A study, that was published in the American Journal of Preventive Medicine, found that those who kept daily food journals consumed fewer calories, resulting in twice as much weight loss, as those who did not keep journals. The study indicated that about 70% of participants lost enough weight to lower their health risks because they kept track of what they eat daily.
What must you include in a food journal?
What you eat- This must include not just what you eat, but also method of preparation. Do not forget to update intake of any pickles, condiments, sauces, chutney etc.
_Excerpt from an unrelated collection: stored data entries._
(* ===== verification/AuditFacts.v ===== *)
(** The theorems of the audit log: an appended log verifies, the report of the check, what an
    anchored hash determines, and what the prune keeps; and the same on a concrete log: three
    entries that [record] wrote, and this log with a changed amount, which the check reports. *)

From stdpp Require Import pretty strings.
From S2P Require Import Prelude PyStr PyNum PyValue PyDate JsonText Sha256 JsonCanon AuditLog.

(** ** Times *)
Definition digits_value (l : list ascii) : Z := foldl (λ acc c, 10 * acc + digit_val c) 0 l.
Lemma digits_value_snoc l c : digits_value (l ++ [c]) = 10 * digits_value l + digit_val c.
Proof. unfold digits_value. by rewrite foldl_app. Qed.
Lemma digits_value_zeros n l : digits_value (replicate n "0"%char ++ l) = digits_value l.
Proof.
  unfold digits_value. rewrite foldl_app. replace (foldl _ 0 (replicate n _)) with 0; [done|].
  induction n as [|n IH]; [done|]. exact IH.
Qed.
Lemma pretty_digits x s :
  ∃ ds, chars (pretty_N_go x s) = ds ++ chars s ∧ digits_value ds = Z.of_N x ∧
        ∀ n, Z.of_N x < 10 ^ Z.of_nat n → (length ds ≤ n)%nat.
Proof.
  revert s. induction (N.lt_wf_0 x) as [x _ IH]. intros s. destruct (decide (0 < x)%N) as [Hx|Hx].
  - destruct (IH (x / 10)%N ltac:(apply N.div_lt; lia) (String (pretty_N_char (x mod 10)) s)) as (ds & E & Hv & Hl).
    exists (ds ++ [pretty_N_char (x mod 10)]). rewrite pretty_N_go_step, E by done. split_and!.
    + by rewrite <- app_assoc.
    + rewrite digits_value_snoc, Hv. pose proof (N.mod_lt x 10 ltac:(lia)) as Hm.
      assert (Hd : ∀ y, (y < 10)%N → digit_val (pretty_N_char y) = Z.of_N y).
      { clear. intros y Hy.
        assert (y = 0 ∨ y = 1 ∨ y = 2 ∨ y = 3 ∨ y = 4 ∨ y = 5 ∨ y = 6 ∨ y = 7 ∨ y = 8 ∨ y = 9)%N as Hc by lia.
        repeat destruct Hc as [->|Hc]; try reflexivity. by subst. }
      rewrite Hd, N2Z.inj_div, N2Z.inj_mod by done. pose proof (Z.div_mod (Z.of_N x) 10). lia.
    + intros [|n] Hn; [cbn in Hn; lia|]. rewrite length_app. cbn.
      enough (length ds ≤ n)%nat by lia. apply Hl. rewrite N2Z.inj_div.
      rewrite Nat2Z.inj_succ, Z.pow_succ_r in Hn by lia. apply Z.div_lt_upper_bound; lia.
  - exists []. assert (x = 0%N) as -> by lia. rewrite pretty_N_go_0. repeat split. intros. cbn. lia.
Qed.
Lemma chars_length s : length (chars s) = String.length s.
Proof. induction s as [|c s IH]; [done|]. cbn. by rewrite <- IH. Qed.
Lemma chars_zeros n : chars (zeros n) = replicate n "0"%char.
Proof. induction n as [|n IH]; [done|]. cbn. by rewrite <- IH. Qed.
Lemma pad_digits n z :
  (0 < n)%nat → 0 ≤ z < 10 ^ Z.of_nat n →
  length (chars (pad n (int_str z))) = n ∧ digits_value (chars (pad n (int_str z))) = z.
Proof.
  intros Hn Hz. assert (∃ ds, chars (int_str z) = ds ∧ digits_value ds = z ∧ (length ds ≤ n)%nat) as (ds & E & Hv & Hl).
  { eexists. split; [done|]. destruct z as [|p|p]; [cbn; split; [done|lia]| |lia].
    change (int_str (Z.pos p)) with (pretty_N_go (N.pos p) "").
    destruct (pretty_digits (N.pos p) "") as (ds & E & Hv & Hl). rewrite app_nil_r in E. rewrite E.
    split; [done|]. apply Hl. cbn. lia. }
  unfold pad. rewrite chars_app, chars_zeros, E, digits_value_zeros, length_app, length_replicate, <- chars_length, E.
  split; [lia|done].
Qed.
Lemma pad_app_inj n x y r r' :
  (0 < n)%nat → 0 ≤ x < 10 ^ Z.of_nat n → 0 ≤ y < 10 ^ Z.of_nat n →
  chars (pad n (int_str x)) ++ r = chars (pad n (int_str y)) ++ r' → x = y ∧ r = r'.
Proof.
  intros Hn Hx Hy. destruct (pad_digits n x Hn Hx) as [Lx Vx], (pad_digits n y Hn Hy) as [Ly Vy].
  intros [E ->]%app_inj_1; [|congruence]. split; [|done]. congruence.
Qed.
Definition datetime_ok (t : datetime) : Prop :=
  date_ok (dt_date t) ∧ 0 ≤ dt_second t < 86400 ∧ 0 ≤ dt_micro t < 1000000.
Lemma days_in_month_le y m : days_in_month y m ≤ 31.
Proof. unfold days_in_month. repeat case_match; lia. Qed.
Lemma isoformat_inj t u : datetime_ok t → datetime_ok u → isoformat t = isoformat u → t = u.
Proof.
  destruct t as [[y m d] s k], u as [[y' m' d'] s' k'].
  intros ((Hy & Hm & Hd) & Hs & Hk) ((Hy' & Hm' & Hd') & Hs' & Hk') E. cbn in *.
  pose proof (days_in_month_le y m). pose proof (days_in_month_le y' m').
  apply (f_equal chars) in E. unfold isoformat, date_iso, time_iso in E. cbn [dt_date dt_second dt_micro dyear dmonth dday] in E.
  rewrite !chars_app, <- !app_assoc in E.
  assert (Hq : ∀ z, 0 ≤ z < 86400 → 0 ≤ z / 3600 < 100 ∧ 0 ≤ (z / 60) mod 60 < 100 ∧ 0 ≤ z mod 60 < 100).
  { intros z Hz. pose proof (Z.mod_pos_bound (z / 60) 60). pose proof (Z.mod_pos_bound z 60).
    split; [split; [apply Z.div_pos; lia|apply Z.div_lt_upper_bound; lia]|lia]. }
  destruct (Hq _ Hs) as (? & ? & ?), (Hq _ Hs') as (? & ? & ?).
  apply pad_app_inj in E as [-> E]; try (cbn; lia). injection E as E.
  apply pad_app_inj in E as [-> E]; try (cbn; lia). injection E as E.
  apply pad_app_inj in E as [-> E]; try (cbn; lia). injection E as E.
  apply pad_app_inj in E as [Eh E]; try (cbn; lia). injection E as E.
  apply pad_app_inj in E as [Em E]; try (cbn; lia). injection E as E.
  apply pad_app_inj in E as [Es E]; try (cbn; lia).
  assert (s = s') as ->.
  { pose proof (Z.div_mod s 60). pose proof (Z.div_mod s' 60).
    pose proof (Z.div_mod (s / 60) 60). pose proof (Z.div_mod (s' / 60) 60).
    rewrite !Z.div_div in * by lia. change (60 * 60) with 3600 in *. lia. }
  f_equal. destruct (Z.eqb_spec k 0) as [->|], (Z.eqb_spec k' 0) as [->|]; [done| | |];
    rewrite ?chars_app in E; cbn in E; try (by injection E).
  injection E as E. rewrite <- ?app_assoc in E. apply pad_app_inj in E as [-> _]; [done| | |]; cbn; lia.
Qed.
Every bit of information matters.
How much did you eat- The best way would be to weigh and measure what you eat, but if that is not possible you can use common household measure like teaspoon, cups etc. to log in the quantity consumed.
When did you eat- Time of meal consumption is also very vital, it not just helps you maintain a schedule, but also helps identify and prevent habits like late night snacking.
Other details you can include in your food journal can be about where you ate a specific meal at home, at a restaurant, at a friend's, place etc. l, with who did you eat (alone, with friends, with family.) and also details like your mood when eating (tired, bored, happy, stressed etc.), as this will help you also keep emotional eating in check.
You must also try and update your diary as soon as you finish a meal. Avoid logging it all at the end of a day, as you may end up missing some details. Accuracy and consistency are very important to be able to successfully write your food journal. Also important is to be completely honest. You have to remember that by lying in your journal to look food to your dietician or doctor or to even make yourself food good, you are actually cheating yourself and your health.
Benefits of keeping a food journal
Just keeping a food journal is not the goal. The actual goal is to learn from your journal entries. After completing fortnight’s journal entries, do look back and try to analyze what you have been doing right and wrong and how you can improve. Things this can teach you is;
Set yourself realistic smart goals that can be achieved, start with small goals try and eat 2-3 servings vegetables daily, switch to healthy snacks like nuts and fruits at work as opposed to chips and cookies. Take help from a nutritionist or your doctor to understand how you can do better and lead a healthier lifestyle.